━━ Extracted data ━━

(** X23.  A drag with the selection tool that starts on an element moves
    that element by the displacement from the pointer-down position to the
    last pointer position, wherever the pointer went in between and without
    keeping it on a page; every other element stays as it is.  The element
    remains the only selected one, the drag records one checkpoint (also
    when the pointer did not move), and when the history cursor was on the
    current elements, one UNDO puts the element back. *)
Theorem drag_moves_the_clicked_element (t : SelectTool.State)
  (el : DrawingElement) (down : Point) (path : list Point) :
  NoDup (map id (elements (SelectTool.doc t))) ->
  SelectTool.findElementAtPoint (SelectTool.doc t) down = Some el ->
  exists t',
    SelectTool.gesture t down path = Some t' /\
    elements (SelectTool.doc t')
      = dragged el (x (last path down) - x down) (y (last path down) - y down)
          (elements (SelectTool.doc t)) /\
    selectedElementIds (SelectTool.doc t') = [id el] /\
    historyIndex (SelectTool.doc t')
      = (historyIndex (SelectTool.doc t) + 1)%nat /\
    SelectTool.isDragging t' = false /\ SelectTool.dragStart t' = None /\
    (cursor_in_range (SelectTool.doc t) ->
     cursor_is_current (SelectTool.doc t) ->
     exists s, drawingReducer (SelectTool.doc t') UNDO = Some s /\
               elements s = elements (SelectTool.doc t)).
Proof.
  intros Hnd Hfind.
  assert (Hin : In el (elements (SelectTool.doc t))).
  { unfold SelectTool.findElementAtPoint in Hfind.
    apply find_some in Hfind. apply in_rev. tauto. }
  unfold SelectTool.gesture, SelectTool.handleMouseDown.
  rewrite Hfind. cbn [drawingReducer].
  match goal with
  | |- context [SelectTool.moves ?t1 path] =>
      destruct (select_moves_drag el down (elements (SelectTool.doc t)) path
                  Hnd Hin t1 down)
        as (t2 & Hrun & He & Hs & Hg & Hh & Hi & _)
  end; try reflexivity.
  { cbn [SelectTool.doc elements set_selectedElementIds].
    rewrite !Rminus_diag. symmetry. apply dragged_nowhere. }
  rewrite Hrun. unfold SelectTool.handleMouseUp.
  rewrite Hg, Hs. cbn [List.length]. change (0 <? 1)%nat with true.
  cbn [andb drawingReducer].
  eexists. split; [ reflexivity | ].
  cbn [SelectTool.doc SelectTool.isDragging SelectTool.dragStart elements
       set_history set_historyIndex selectedElementIds historyIndex history].
  cbn [SelectTool.doc history historyIndex set_selectedElementIds] in Hh, Hi.
  split; [ exact He | ]. split; [ exact Hs | ].
  split; [ rewrite Hi; reflexivity | ].
  split; [ reflexivity | ]. split; [ reflexivity | ].
  intros Hrange Hcur. unfold cursor_in_range, cursor_is_current in *.
  rewrite Hi, Hh.
  destruct (Nat.ltb_spec 0 (historyIndex (SelectTool.doc t) + 1)); [ | lia ].
  replace (historyIndex (SelectTool.doc t) + 1 - 1)%nat
    with (historyIndex (SelectTool.doc t)) by lia.
  rewrite kept_truncated by (lia || assumption).
  rewrite Hcur. eexists. split; reflexivity.
Qed.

━━━

■ **Exercise goal**
Using the material above, transcribe exactly the lines from the line with "SelectTool.isDragging t' = false" to the line with "destruct (select_moves_drag el"; both count, and nothing else goes in.

■ **Result of this task**
    SelectTool.isDragging t' = false /\ SelectTool.dragStart t' = None /\
    (cursor_in_range (SelectTool.doc t) ->
     cursor_is_current (SelectTool.doc t) ->
     exists s, drawingReducer (SelectTool.doc t') UNDO = Some s /\
               elements s = elements (SelectTool.doc t)).
Proof.
  intros Hnd Hfind.
  assert (Hin : In el (elements (SelectTool.doc t))).
  { unfold SelectTool.findElementAtPoint in Hfind.
    apply find_some in Hfind. apply in_rev. tauto. }
  unfold SelectTool.gesture, SelectTool.handleMouseDown.
  rewrite Hfind. cbn [drawingReducer].
  match goal with
  | |- context [SelectTool.moves ?t1 path] =>
      destruct (select_moves_drag el down (elements (SelectTool.doc t)) path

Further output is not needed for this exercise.